Verhinderter Anschlag in Essen: So steht es um die Präventionsarbeit in NRW

Stand: 12.05.2022, 16:29 Uhr

In Essen wurde am Donnerstag ein Anschlag auf Schulen verhindert. Wie gut ist NRW bei der Prävention solcher Taten aufgestellt? Zwar gab es in den vergangenen Jahren Verbesserungen - laut Experten aber noch nicht genug.

Von Peter Hild

Nach mehreren Amokläufen an Schulen im Laufe der 2000er Jahre gibt es mittlerweile deutlich mehr Hilfs- und Präventionsangebote an den Schulen in NRW. Unter anderem hat das Land nach dem Amoklauf im münsterländischen Emsdetten Notfallpläne an den Schulen eingeführt, die 2014 aktualisiert wurden.

Aber wie steht es generell um Gewaltprävention im Land - auch vor dem Hintergrund der jüngsten Ereignisse in Essen? Offenbar konnte der geplante Anschlag eines Schülers hier nur durch einen Hinweis an die Polizei verhindert werden.

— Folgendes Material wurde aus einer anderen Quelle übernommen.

(* ===== verification/CompositorFocus.v ===== *)
(** * CompositorFocus: which window is on top, and where input goes

    Focusing a visible window puts it above all other visible ones; focusing hidden
    windows drives the z-indices up to a panic; queued input reaches the focused window. *)

From Stdlib Require Import ZArith Lia Sorted.
From stdpp Require Import base tactics list option numbers sets gmap fin_map_dom relations sorting.
From S2P Require Import Prelude Tasks RunQueue Scheduler Wait FrameAlloc Regions UserMem ProcessMem FlatTables ProcessLife Processes ProcessesSpec Events Surface SurfaceSpec Compositor CompositorSpec.

Open Scope rust_scope.

(** ** Ranks *)

Definition ranks (l : list Window) : list (nat * (nat * Window)) :=
  imap pair (sort_by_key (fun '(_, w) => z_index w) (filter (fun '(_, w) => is_visible w = true) (imap pair l))).

Definition give_ranks (l : list Window) (rs : list (nat * (nat * Window))) : list Window :=
  foldl (fun l '(rank, (place, _)) => alter (set_z (wrap 8 (Z.of_nat rank))) place l) l rs.

Lemma give_other rs : forall l i, (forall rank v, (rank, (i, v)) ∉ rs) -> give_ranks l rs !! i = l !! i.
Proof.
  induction rs as [|[rank [place v]] rs IH]; intros l i Hi; [done|]. cbn.
  rewrite IH; [|intros r' v' Hin; apply (Hi r' v'); by apply elem_of_cons; right].
  apply list_lookup_alter_ne. intros <-. apply (Hi rank v), list_elem_of_here.
Qed.

Lemma give_at rs : forall l i rank v, NoDup (map (fun x => x.2.1) rs) -> (rank, (i, v)) ∈ rs ->
  give_ranks l rs !! i = set_z (wrap 8 (Z.of_nat rank)) <$> l !! i.
Proof.
  induction rs as [|[rank' [place u]] rs IH]; intros l i rank v Hnd Hin; [by apply elem_of_nil in Hin|].
  cbn in Hnd. apply NoDup_cons in Hnd as [Hno Hnd]. cbn. apply elem_of_cons in Hin as [[= <- <- <-]|Hin].
  - fold (give_ranks (alter (set_z (wrap 8 (Z.of_nat rank))) i l) rs). rewrite give_other; [apply list_lookup_alter_eq|].
    intros r' v' Hin. apply Hno, list_elem_of_fmap. by exists (r', (i, v')).
  - fold (give_ranks (alter (set_z (wrap 8 (Z.of_nat rank'))) place l) rs). rewrite (IH _ i rank v Hnd Hin).
    rewrite list_lookup_alter_ne; [done|]. intros <-. apply Hno, list_elem_of_fmap. by exists (rank, (place, v)).
Qed.
Lemma tick_effect s c now : inv s -> is_core c -> current_on s c <> INVALID_SLOT ->
  exists s', on_timer_tick c now s = (Ok tt, s') /\ inv s' /\ current_slot_on_core s' = current_slot_on_core s /\
    (flag_of s c -> flag_of s' c) /\
    (if 1 <? slice_of s c then slice_of s' c = slice_of s c - 1 else runnable_of s' c <= 1 \/ flag_of s' c).
Proof.
  intros Hinv Hc Hcur. destruct (on_timer_tick_keeps s c now Hinv Hc) as (s' & E & Hinv'). exists s'. split; [exact E|]. split; [exact Hinv'|].
  unfold on_timer_tick in E. apply sbind_inv_ok in E as ([] & s1 & E1 & E).
  destruct (calm_wake _ _ c (flag_of s c) c now s (Ok tt) s1 (conj eq_refl (conj eq_refl (fun H => H))) E1) as (Hsl & Hcs & Hfl).
  apply sbind_inv_ok in E as (x & s2 & E2 & E). unfold get_current_slot_for_core, load in E2.
  destruct (current_slot_on_core s1 !! Z.to_nat c) as [x'|] eqn:Ex; [|done]. injection E2 as -> <-.
  rewrite Hcs in Ex. unfold current_on in Hcur. rewrite Ex in Hcur. cbn in Hcur. rewrite (proj2 (Z.eqb_neq _ _)) in E by done.
  apply sbind_inv_ok in E as ([] & s2 & E2 & E). apply sbind_inv_ok in E as (t & s3 & E3 & E).
  assert (H3 : calm (slice_remaining_ticks s) (current_slot_on_core s) c (flag_of s c) s3).
  { eapply calm_slots; [|exact E3]. eapply calm_slots; [|exact E2]. done. }
  clear E2 E3 Hsl Hcs Hfl E1. destruct H3 as (Hsl & Hcs & Hfl).
  apply sbind_inv_ok in E as (r & s4 & E4 & E). unfold load in E4.
  destruct (slice_remaining_ticks s3 !! Z.to_nat c) as [r'|] eqn:Er; [|done]. injection E4 as -> <-.
  assert (Es : slice_of s c = r) by (unfold slice_of; by rewrite <- Hsl, Er). rewrite Es.
  assert (Hstore : forall n u s5, store_slice c n s3 = (Ok u, s5) -> s5 = set_slices (at_core c n (slice_remaining_ticks s3)) s3).
  { intros n u s5. unfold store_slice, sbind, load. rewrite Er. by intros [= _ <-]. }
  destruct (1 <? r).
  - apply Hstore in E as ->. split_and!; [done|done|]. unfold slice_of, at_core. cbn.
    rewrite list_lookup_insert_eq by (by apply lookup_lt_Some in Er). done.
  - apply sbind_inv_ok in E as (n & s5 & E5 & E). unfold load in E5. destruct (runnable_tasks_count s3 !! Z.to_nat c) as [n'|] eqn:En; [|done].
    injection E5 as -> <-. destruct (Z.ltb_spec 1 n) as [Hn|Hn].
    + apply sbind_inv_ok in E as (u & s5 & E5 & E). apply Hstore in E5 as ->.
      unfold mark_core_for_reschedule, store_flag, sbind, load in E.
      destruct (core_should_be_rescheduled _ !! Z.to_nat c) as [y|] eqn:Ey in E; [|done]. injection E as <-.
      assert (Hf : flag_of (set_flags (at_core c true (core_should_be_rescheduled (set_slices (at_core c 0 (slice_remaining_ticks s3)) s3)))
        (set_slices (at_core c 0 (slice_remaining_ticks s3)) s3)) c).
      { unfold flag_of, at_core. cbn. apply list_lookup_insert_eq. by apply lookup_lt_Some in Ey. }
      split_and!; [done|done|by right].
    + apply Hstore in E as ->. split_and!; [done|done|left]. unfold runnable_of. cbn. by rewrite En.
Qed.

(** *** What the other cores do in between *)

(** An action that is not one of core [c]'s own: another core goes round its loop, switches,
    blocks, exits or gets its timer; anybody creates, starts, wakes, kills or reaps. *)
Definition elsewhere (c : Z) (a : action) : Prop :=
  match a with
  | Turn _ c' | SwitchOut c' _ | Leave c' | Exit c' | Block c' _ | Tick c' _ => c' <> c
  | Allocate _ _ _ _ _ | Start _ _ | Reap _ | Wake _ _ | Kill _ _ _ => True
  end.

Definition others (c : Z) (s s' : Sched) : Prop :=
  exists a, elsewhere c a /\ enabled a s /\ perform a s = (Ok tt, s').

(** The slice and the current task of a core. *)
Definition untouched (c : Z) (sl cur : option Z) (s : Sched) : Prop :=
  slice_remaining_ticks s !! Z.to_nat c = sl /\ current_slot_on_core s !! Z.to_nat c = cur.

Section untouched.
Context (c : Z) (sl cur : option Z).
Abbreviation U := (untouched c sl cur).

Lemma untouched_slots {A} (m : TM A) : preserves U (on_slots m).
Proof. intros s r s' Hs. unfold on_slots. destruct (m (tasks s)) as [x ts]. by intros [= _ <-]. Qed.

Lemma untouched_queue {A} core (m : QM CoreRunQueue A) : preserves U (on_queue core m).
Proof.
  intros s r s' Hs. unfold on_queue. destruct (run_queues s !! Z.to_nat core) as [rq|]; [|by intros [= _ <-]].
  destruct (m _) as [x [rq' ts]]. by intros [= _ <-].
Qed.

Lemma untouched_load {A} (f : Sched -> list A) core : preserves U (load f core).
Proof. intros s r s' Hs. unfold load. destruct (f s !! _); by intros [= _ <-]. Qed.

Lemma untouched_update f : (forall s, U s -> U (f s)) -> preserves U (Scheduler.update f).
Proof. intros Hf s r s' Hs. intros [= _ <-]. by apply Hf. Qed.

Lemma untouched_flag core b : preserves U (store_flag core b).
Proof. apply preserves_bind; [apply untouched_load|]. intros _. by apply untouched_update. Qed.

Lemma untouched_runnable core d : preserves U (add_runnable core d).
Proof.
  apply preserves_bind; [apply untouched_load|]. intros n. apply preserves_bind; [by apply untouched_update|]. intros _. apply preserves_ret.
Qed.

Ein Baustein sind die sogenannten Notfallordner. Darin gibt es Handlungsanweisungen und Empfehlungen für Schulen für Krisenszenarien und Präventionsarbeit - erarbeitet vom Schul- und vom Innenministerium, dem Landeskriminalamt und der Unfallkasse NRW.

Update der Notfallordner im Sommer geplant

Die erste Version der Notfallordner gab es 2012. Nach einer ersten Aktualisierung soll es für die NRW-Schulen voraussichtlich nach den Sommerferien erneut eine überarbeitete Version geben, sagt Gerrit Schnabel, Abteilungsleiter Schulen bei der Unfallkasse NRW. Künftig soll es sogar zwei Ordner geben, einen für Anleitungen in Krisenlagen und einen mit Tipps, Angeboten und Ansprechpartnern für Präventionsarbeit.

Mittlerweile gebe es eine Vielzahl unterschiedlichster Programme und Seminare zu Gewaltprävention, sozialem Lernen, gegen Rassismus und Diskrimierung, die zum Beispiel im Unterricht an den Schulen umgesetzt werden, sagt Schnabel: "Viele Schulen gehen das Thema Gewaltprävention offensiver an, da spürt man eine stärkere Sensibilität als noch vor zehn oder 15 Jahren." Jede Schule müsse aber individuell schauen, was für ihre Schülerklientel am besten passe.

Bundesweite Schulungen für Krisenteams

Das Landesinstitut für Präventives Handeln des Saarlandes bildet seit mehr als zehn Jahren bundesweit Krisenteams in Schulen aus: Lehrerinnen und Lehrer, die in realen Situationen üben, Signale und Hinweise auf potentielle Gewalt- oder Amoktäter frühzeitig zu erkennen. "Gerade Amoktaten werden über oft über einen längeren Zeitraum geplant. Wir versuchen Lehrer zu sensibilisieren, Zeichen und Hinweise wahrzunehmen und mögliche Gefahren rechtzeitig zu erkennen", erklärt Hagen Berndt, der an dem Institut die Ausbildung mitverantwortet.

Es werde bundesweit viel getan, um solche Gewaltvorfälle zu verhindern, so Berndt. Und diese seien in den vergangenen Jahren auch deutlich zurückgegangen seien. Viele Schulen versuchten stärker, ein positives und unterstützendes Klima in ihren Einrichtungen zu schaffen.

Nachholbedarf bei Psychologen

Die Gewerkschaft Erziehung und Wissenschaft sieht allerdings noch Nachholbedarf beim Schulpersonal. "Es gibt nach wie vor zu wenig Schulsozialarbeiter und -psychologen an den Schulen", sagt der stellvertretende Vorsitzende Sebastian Krebs. Außerdem müsse eine Lehrkraft für weniger Schülerinnen und Schüler zuständig sein, damit sie nah genug an möglichen Sorgen und Problemen der Kinder und Jugendlichen dran sein könne, betonte Krebs.

Die Landesregierung hat in den vergangenen Jahren zwar die Zahl der Schulpsychologen immer wieder erhöht. Statistisch kommen auf einen Psychologen aber immer noch mehrere tausend Schüler in NRW. Eine WDR-Umfrage im vergangenen Monat unter den NRW-Kommunen hatte außerdem ergeben, dass es in vielen Städten an Schulsozialarbeitern fehlt.